Lemma assign_all_ok acc ws :
  lower_map_ok acc ->
  lower_map_ok (foldl (fun m w => dict_assign m (uc_lower w) w) acc ws) /\
  forall x, x ∈ map fst (foldl (fun m w => dict_assign m (uc_lower w) w) acc ws) <->
            x ∈ map fst acc \/ x ∈ map uc_lower ws.
Proof.
  revert acc. induction ws as [|w ws IH]; intros acc Hacc; simpl.
  - split; [done|]. intros x. rewrite elem_of_nil. tauto.
  - destruct (IH _ (dict_assign_ok acc w Hacc)) as [Hok Hset]. split; [done|].
    intros x. rewrite Hset, dict_assign_key_set, elem_of_cons. tauto.
Qed.

Lemma append_new_ok acc ws :
  lower_map_ok acc ->
  let step := fun m w => if mem_str (uc_lower w) (map fst m) then m else m ++ [(uc_lower w, w)] in
  lower_map_ok (foldl step acc ws) /\
  forall x, x ∈ map fst (foldl step acc ws) <-> x ∈ map fst acc \/ x ∈ map uc_lower ws.
Proof.
  intros Hacc step. revert acc Hacc. induction ws as [|w ws IH]; intros acc Hacc; simpl.
  - split; [done|]. intros x. rewrite elem_of_nil. tauto.
  - assert (lower_map_ok (step acc w) /\ forall x, x ∈ map fst (step acc w) <-> x ∈ map fst acc \/ x = uc_lower w)
      as [Hok1 Hset1].
    { subst step. simpl. destruct (mem_str (uc_lower w) (map fst acc)) eqn:E.
      - split; [done|]. intros x. split; [by left|]. intros [?| ->]; [done|].
        unfold mem_str in E. by apply bool_decide_eq_true in E.
      - destruct Hacc as [Hall Hnd]. split; [split|].
        + apply Forall_app. split; [done|]. by constructor.
        + rewrite map_app. apply NoDup_app. split_and!; [done| |apply NoDup_singleton].
          intros x Hx ->%list_elem_of_singleton. by apply mem_str_false in E.
        + intros x. rewrite map_app, elem_of_app. cbn [map fst]. rewrite list_elem_of_singleton. done. }
    destruct (IH _ Hok1) as [Hok Hset]. split; [done|].
    intros x. rewrite Hset, Hset1, elem_of_cons. tauto.
Qed.

Lemma lower_values m : Forall (fun kv => kv.1 = uc_lower kv.2) m -> map uc_lower (map snd m) = map fst m.
Proof.
  induction 1 as [|[k v] m Hkv _ IH]; simpl in *; [done|]. by rewrite IH, Hkv.
Qed.
(** [upsert_lemma(conn, lemma_obj)] as the steps it takes. *)
Definition upsert_steps (verb_keys : list (list Z)) (sha : json -> list Z) (obj : json) : list step :=
  match py_getitem obj (str "lemma") with
  | None => [Raise]
  | Some lj =>
      let raw := canon obj in
      Do SBegin ::
      match sql_param lj with
      | None => [Raise]
      | Some lemma =>
          [Do (SUpsertEntry lemma raw (sha raw)); Do (SDelete t_variant lemma)] ++
          match (v ← py_get obj (str "variants"); py_iter (py_or v (JArr []))) with
          | None => [Raise]
          | Some vs =>
              map (fun s => Do (SInsert t_variant OrIgnore [lemma; SText s.2])) (nonblank_strs vs) ++
              map (fun t => Do (SDelete t lemma)) detail_tables ++
              match (v ← py_get obj k_entries; es ← py_iter (py_or v (JArr []));
                     walk_entries verb_keys lemma es) with
              | None => [Raise]
              | Some w =>
                  map (fun r => Do (SInsert t_def Plain r)) (sense_rows w) ++
                  map (fun r => Do (SInsert t_def_label OrIgnore r)) (label_rows w) ++
                  map (fun r => Do (SInsert t_example OrReplace r)) (example_rows w) ++
                  forms_steps lemma w ++ [Do SCommit]
              end
          end
      end
  end.

Definition upsert_lemma (verb_keys : list (list Z)) (sha : json -> list Z) (c : Conn) (obj : json)
    : result unit db_error * Conn :=
  run c (upsert_steps verb_keys sha obj).

(** [verb_forms = {k: None for k in (...)}] of [l0_db.py] *)
Definition l0_verb_keys : list (list Z) :=
  map str ["1PSP";"2PSP";"3PSP";"PLSP";"1PST";"2PST";"3PST";"PLPT";"SIMPLE";"PAP";"PRP";"INF";"GER"].

(** [VERB_CONCEPTS] of [wiktionary_scraper.py] *)
Definition VERB_CONCEPTS : list (list Z) :=
  map str ["1PSP";"2PSP";"3PSP";"PLSP";"1PST";"2PST";"3PST";"PLPT";"SIMPLE";"PAP";"PRP";"INF";"GER"].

__YOUR TASK__: Each line of the data above is to be duplicated exactly.

__RESPONSE TO THIS EXERCISE__:
Lemma assign_all_ok acc ws :
  lower_map_ok acc ->
  lower_map_ok (foldl (fun m w => dict_assign m (uc_lower w) w) acc ws) /\
  forall x, x ∈ map fst (foldl (fun m w => dict_assign m (uc_lower w) w) acc ws) <->
            x ∈ map fst acc \/ x ∈ map uc_lower ws.
Proof.
  revert acc. induction ws as [|w ws IH]; intros acc Hacc; simpl.
  - split; [done|]. intros x. rewrite elem_of_nil. tauto.
  - destruct (IH _ (dict_assign_ok acc w Hacc)) as [Hok Hset]. split; [done|].
    intros x. rewrite Hset, dict_assign_key_set, elem_of_cons. tauto.
Qed.

Lemma append_new_ok acc ws :
  lower_map_ok acc ->
  let step := fun m w => if mem_str (uc_lower w) (map fst m) then m else m ++ [(uc_lower w, w)] in
  lower_map_ok (foldl step acc ws) /\
  forall x, x ∈ map fst (foldl step acc ws) <-> x ∈ map fst acc \/ x ∈ map uc_lower ws.
Proof.
  intros Hacc step. revert acc Hacc. induction ws as [|w ws IH]; intros acc Hacc; simpl.
  - split; [done|]. intros x. rewrite elem_of_nil. tauto.
  - assert (lower_map_ok (step acc w) /\ forall x, x ∈ map fst (step acc w) <-> x ∈ map fst acc \/ x = uc_lower w)
      as [Hok1 Hset1].
    { subst step. simpl. destruct (mem_str (uc_lower w) (map fst acc)) eqn:E.
      - split; [done|]. intros x. split; [by left|]. intros [?| ->]; [done|].
        unfold mem_str in E. by apply bool_decide_eq_true in E.
      - destruct Hacc as [Hall Hnd]. split; [split|].
        + apply Forall_app. split; [done|]. by constructor.
        + rewrite map_app. apply NoDup_app. split_and!; [done| |apply NoDup_singleton].
          intros x Hx ->%list_elem_of_singleton. by apply mem_str_false in E.
        + intros x. rewrite map_app, elem_of_app. cbn [map fst]. rewrite list_elem_of_singleton. done. }
    destruct (IH _ Hok1) as [Hok Hset]. split; [done|].
    intros x. rewrite Hset, Hset1, elem_of_cons. tauto.
Qed.

Lemma lower_values m : Forall (fun kv => kv.1 = uc_lower kv.2) m -> map uc_lower (map snd m) = map fst m.
Proof.
  induction 1 as [|[k v] m Hkv _ IH]; simpl in *; [done|]. by rewrite IH, Hkv.
Qed.
(** [upsert_lemma(conn, lemma_obj)] as the steps it takes. *)
Definition upsert_steps (verb_keys : list (list Z)) (sha : json -> list Z) (obj : json) : list step :=
  match py_getitem obj (str "lemma") with
  | None => [Raise]
  | Some lj =>
      let raw := canon obj in
      Do SBegin ::
      match sql_param lj with
      | None => [Raise]
      | Some lemma =>
          [Do (SUpsertEntry lemma raw (sha raw)); Do (SDelete t_variant lemma)] ++
          match (v ← py_get obj (str "variants"); py_iter (py_or v (JArr []))) with
          | None => [Raise]
          | Some vs =>
              map (fun s => Do (SInsert t_variant OrIgnore [lemma; SText s.2])) (nonblank_strs vs) ++
              map (fun t => Do (SDelete t lemma)) detail_tables ++
              match (v ← py_get obj k_entries; es ← py_iter (py_or v (JArr []));
                     walk_entries verb_keys lemma es) with
              | None => [Raise]
              | Some w =>
                  map (fun r => Do (SInsert t_def Plain r)) (sense_rows w) ++
                  map (fun r => Do (SInsert t_def_label OrIgnore r)) (label_rows w) ++
                  map (fun r => Do (SInsert t_example OrReplace r)) (example_rows w) ++
                  forms_steps lemma w ++ [Do SCommit]
              end
          end
      end
  end.

Definition upsert_lemma (verb_keys : list (list Z)) (sha : json -> list Z) (c : Conn) (obj : json)
    : result unit db_error * Conn :=
  run c (upsert_steps verb_keys sha obj).

(** [verb_forms = {k: None for k in (...)}] of [l0_db.py] *)
Definition l0_verb_keys : list (list Z) :=
  map str ["1PSP";"2PSP";"3PSP";"PLSP";"1PST";"2PST";"3PST";"PLPT";"SIMPLE";"PAP";"PRP";"INF";"GER"].

(** [VERB_CONCEPTS] of [wiktionary_scraper.py] *)
Definition VERB_CONCEPTS : list (list Z) :=
  map str ["1PSP";"2PSP";"3PSP";"PLSP";"1PST";"2PST";"3PST";"PLPT";"SIMPLE";"PAP";"PRP";"INF";"GER"].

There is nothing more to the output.